_Task:_ Repeat only the stretch of lines below that runs from the line with "x :: rest =>" through the line with "match s with", unaltered.
##########
(** * Closer: a registry of shutdown callbacks

    Shallow embedding of the Go package [closer] in its two versions,
    [src/closer.go] (module [Root]) and [src/closer/closer.go] (module [Sub]),
    and the properties of its operations [Add], [Close], [CloseOne], [Size]
    and [reset].

    Modelling choices.
    - A Go [int] is a 64-bit signed integer: a [Z] with the wrap-around of
      [++] and [-] written out ([wrap]).
    - An [error] is [nil] ([None]) or a value whose [Error()] text is the
      carried string.
    - A callback [Func] is opaque code with effects: a transition on an
      abstract [World] that also yields an [error].  One invocation is one
      atomic transition.
    - Every method is written in a small monad over the machine state
      (the [Closer] struct, the world, the event trace).  A run ends
      normally ([Done]), panics ([Panic]) or blocks for ever ([Blocked]).
    - The trace records every mutex operation, every read and write of a
      field of the struct and every callback invocation with its result.
    - Goroutines started by [Close] run their callback in an order chosen by
      the scheduler; the scheduler is an explicit [oracle]. *)

From Stdlib Require Import ZArith String Ascii List Bool Lia Permutation.
Import ListNotations.

Local Open Scope Z_scope.

(** ** Go runtime notions *)

Definition int_min : Z := - 2 ^ 63.
Definition int_max : Z := 2 ^ 63 - 1.

(** Two's complement wrap-around of a 64-bit signed [int]. *)
Definition wrap (z : Z) : Z := (z + 2 ^ 63) mod 2 ^ 64 - 2 ^ 63.

(** [nil] is [None]; [Some msg] is an error whose [Error()] is [msg]. *)
Definition error : Type := option string.

(** [fmt.Errorf("%s: %v", op, msg)] *)
Definition Errorf (op msg : string) : error :=
  Some (op ++ ": " ++ msg)%string.

(** [strings.Join(elems, sep)] *)
Fixpoint Join (elems : list string) (sep : string) : string :=
  match elems with
  | [] => EmptyString
  | x :: rest =>
      match rest with
      | [] => x
      | _ :: _ => (x ++ sep ++ Join rest sep)%string
      end
  end.

(** [strings.Contains(s, substr)], the test behind [require.ErrorContains]. *)
Fixpoint Contains (s substr : string) : bool :=
  String.prefix substr s ||
  match s with
  | EmptyString => false
  | String _ s' => Contains s' substr
  end.

(** [const ErrAllServicesClosed] (both files). *)
Definition ErrAllServicesClosed : string := "all services closed".

(** The fields of [Closer] guarded by [mu]. *)
Inductive field : Type := Ffuncs | Fsize | Fi.

Inductive event : Type :=
| EvLock
| EvUnlock
| EvRead (f : field)
| EvWrite (f : field)
| EvCall (slot : nat) (res : error).

(** A channel of errors: the queue of the values sent and not yet received. *)
Definition chan : Type := list error.

(** ** The machine *)

Section Machine.

Variables Ctx World : Type.

(** [type Func func(ctx context.Context) error] *)
Definition Func : Type := Ctx -> World -> World * error.

(** [type Closer struct { mu; funcs; size; i }]; [mu] is [true] while the
    mutex is held. *)
Record Closer : Type := mkCloser {
  mu : bool;
  funcs : list Func;
  size : Z;
  i : Z
}.

(** [var cl closer.Closer]: the zero value. *)
Definition zero : Closer := mkCloser false [] 0 0.

Record State : Type := mkState {
  cl : Closer;
  world : World;
  trace : list event
}.

Inductive Outcome (A : Type) : Type :=
| Done (a : A) (s : State)
| Panic (msg : string) (s : State)
| Blocked (s : State).

Arguments Done {A} a s.
Arguments Panic {A} msg s.
Arguments Blocked {A} s.

Definition M (A : Type) : Type := State -> Outcome A.

Definition ret {A} (a : A) : M A := fun s => Done a s.

Definition bind {A B} (m : M A) (k : A -> M B) : M B :=
  fun s =>
    match m s with
    | Done a s' => k a s'
    | Panic msg s' => Panic msg s'
    | Blocked s' => Blocked s'
    end.

Definition panic {A} (msg : string) : M A := fun s => Panic msg s.

Definition emit (e : event) (s : State) : State :=
  mkState (cl s) (world s) (trace s ++ [e]).

Definition with_cl (c : Closer) (s : State) : State :=
  mkState c (world s) (trace s).

(** [c.mu.Lock()]: blocks while the mutex is held. *)
Definition Lock : M unit :=
  fun s =>
    let c := cl s in
    if mu c then Blocked s
    else Done tt (emit EvLock (with_cl (mkCloser true (funcs c) (size c) (i c)) s)).

(** [c.mu.Unlock()]: a fatal error on a mutex that is not held. *)
Definition Unlock : M unit :=
  fun s =>
    let c := cl s in
    if mu c
    then Done tt (emit EvUnlock (with_cl (mkCloser false (funcs c) (size c) (i c)) s))
    else Panic "sync: unlock of unlocked mutex" s.

(** [defer d] in front of [body]: [d] runs when [body] returns or panics. *)
Definition with_defer {A} (d : M unit) (body : M A) : M A :=
  fun s =>
    match body s with
    | Done a s' =>
        match d s' with
        | Done _ s'' => Done a s''
        | Panic msg s'' => Panic msg s''
        | Blocked s'' => Blocked s''
        end
    | Panic msg s' =>
        match d s' with
        | Done _ s'' => Panic msg s''
        | Panic msg' s'' => Panic msg' s''
        | Blocked s'' => Blocked s''
        end
    | Blocked s' => Blocked s'
    end.

Definition get_funcs : M (list Func) :=
  fun s => Done (funcs (cl s)) (emit (EvRead Ffuncs) s).
Definition get_size : M Z :=
  fun s => Done (size (cl s)) (emit (EvRead Fsize) s).
Definition get_i : M Z :=
  fun s => Done (i (cl s)) (emit (EvRead Fi) s).

Definition set_funcs (fs : list Func) : M unit :=
  fun s =>
    let c := cl s in
    Done tt (emit (EvWrite Ffuncs) (with_cl (mkCloser (mu c) fs (size c) (i c)) s)).
Definition set_size (n : Z) : M unit :=
  fun s =>
    let c := cl s in
    Done tt (emit (EvWrite Fsize) (with_cl (mkCloser (mu c) (funcs c) n (i c)) s)).
Definition set_i (n : Z) : M unit :=
  fun s =>
    let c := cl s in
    Done tt (emit (EvWrite Fi) (with_cl (mkCloser (mu c) (funcs c) (size c) n) s)).

(** [fs[k]]: panics out of range. *)
Definition index (fs : list Func) (k : Z) : M Func :=
  if (0 <=? k) && (k <? Z.of_nat (length fs))
  then match nth_error fs (Z.to_nat k) with
       | Some f => ret f
       | None => panic "index out of range"
       end
  else panic "index out of range".

(** [fs[k:]]: panics out of range. *)
Definition slice_from (fs : list Func) (k : Z) : M (list Func) :=
  if (0 <=? k) && (k <=? Z.of_nat (length fs))
  then ret (skipn (Z.to_nat k) fs)
  else panic "slice bounds out of range".

(** [make([]T, 0, n)] and [make(chan T, n)]: panic with [msg] on a negative
    capacity (the memory limit is not modelled). *)
Definition make_cap (msg : string) (n : Z) : M unit :=
  if n <? 0 then panic msg else ret tt.

(** [f(ctx)]: one atomic transition of the world, logged with the slot of
    [f] in [funcs] and its result. *)
Definition call (slot : nat) (f : Func) (ctx : Ctx) : M error :=
  fun s =>
    let r := f ctx (world s) in
    Done (snd r) (mkState (cl s) (fst r) (trace s ++ [EvCall slot (snd r)])).

End Machine.

Arguments Done {Ctx World A} a s.
Arguments Panic {Ctx World A} msg s.
Arguments Blocked {Ctx World A} s.
Arguments mkCloser {Ctx World} mu funcs size i.
Arguments mkState {Ctx World} cl world trace.
Arguments mu {Ctx World} c.
Arguments funcs {Ctx World} c.
Arguments size {Ctx World} c.
Arguments i {Ctx World} c.
Arguments cl {Ctx World} s.
Arguments world {Ctx World} s.
Arguments trace {Ctx World} s.
Arguments zero {Ctx World}.
Arguments ret {Ctx World A} a s.
Arguments bind {Ctx World A B} m k s.
Arguments panic {Ctx World A} msg s.
Arguments Lock {Ctx World} s.
Arguments Unlock {Ctx World} s.
Arguments with_defer {Ctx World A} d body s.
Arguments get_funcs {Ctx World} s.
Arguments get_size {Ctx World} s.
Arguments get_i {Ctx World} s.
Arguments set_funcs {Ctx World} fs s.
Arguments set_size {Ctx World} n s.
Arguments set_i {Ctx World} n s.
Arguments index {Ctx World} fs k s.
Arguments slice_from {Ctx World} fs k s.
Arguments make_cap {Ctx World} msg n s.
Arguments call {Ctx World} slot f ctx s.
Arguments emit {Ctx World} e s.
Arguments with_cl {Ctx World} c s.

Declare Scope go_scope.
Delimit Scope go_scope with go.

Notation "x <- m ;; k" := (bind m (fun x => k))
  (at level 61, m at next level, right associativity) : go_scope.
Notation "m ;;; k" := (bind m (fun _ => k))
  (at level 61, right associativity) : go_scope.

Local Open Scope go_scope.

(** ** Operations common to both files

    [Add], [CloseOne] and [Size] are the same text in [src/closer.go] and in
    [src/closer/closer.go]. *)

Section Common.

Context {Ctx World : Type}.

(** [func (c *Closer) Add(f Func)] *)
Definition Add (f : Func Ctx World) : M Ctx World unit :=
  Lock ;;;
  with_defer Unlock
    (fs <- get_funcs ;;
     set_funcs (fs ++ [f]) ;;;
     n <- get_size ;;
     set_size (wrap (n + 1))).

(** [func (c *Closer) CloseOne(ctx context.Context) error] *)
Definition CloseOne (ctx : Ctx) : M Ctx World error :=
  let op := "closer.CloseOne"%string in
  Lock ;;;
  prev <- get_i ;;
  err <- with_defer Unlock
           (ci <- get_i ;;
            n <- get_size ;;
            if ci >=? n
            then ret (Errorf op ErrAllServicesClosed)
            else (cj <- get_i ;;
                  set_i (wrap (cj + 1)) ;;;
                  ret None)) ;;
  match err with
  | Some _ => ret err
  | None =>
      fs <- get_funcs ;;
      f <- index fs prev ;;
      call (Z.to_nat prev) f ctx
  end.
##########
_Answer box:_
  | x :: rest =>
      match rest with
      | [] => x
      | _ :: _ => (x ++ sep ++ Join rest sep)%string
      end
  end.

(** [strings.Contains(s, substr)], the test behind [require.ErrorContains]. *)
Fixpoint Contains (s substr : string) : bool :=
  String.prefix substr s ||
  match s with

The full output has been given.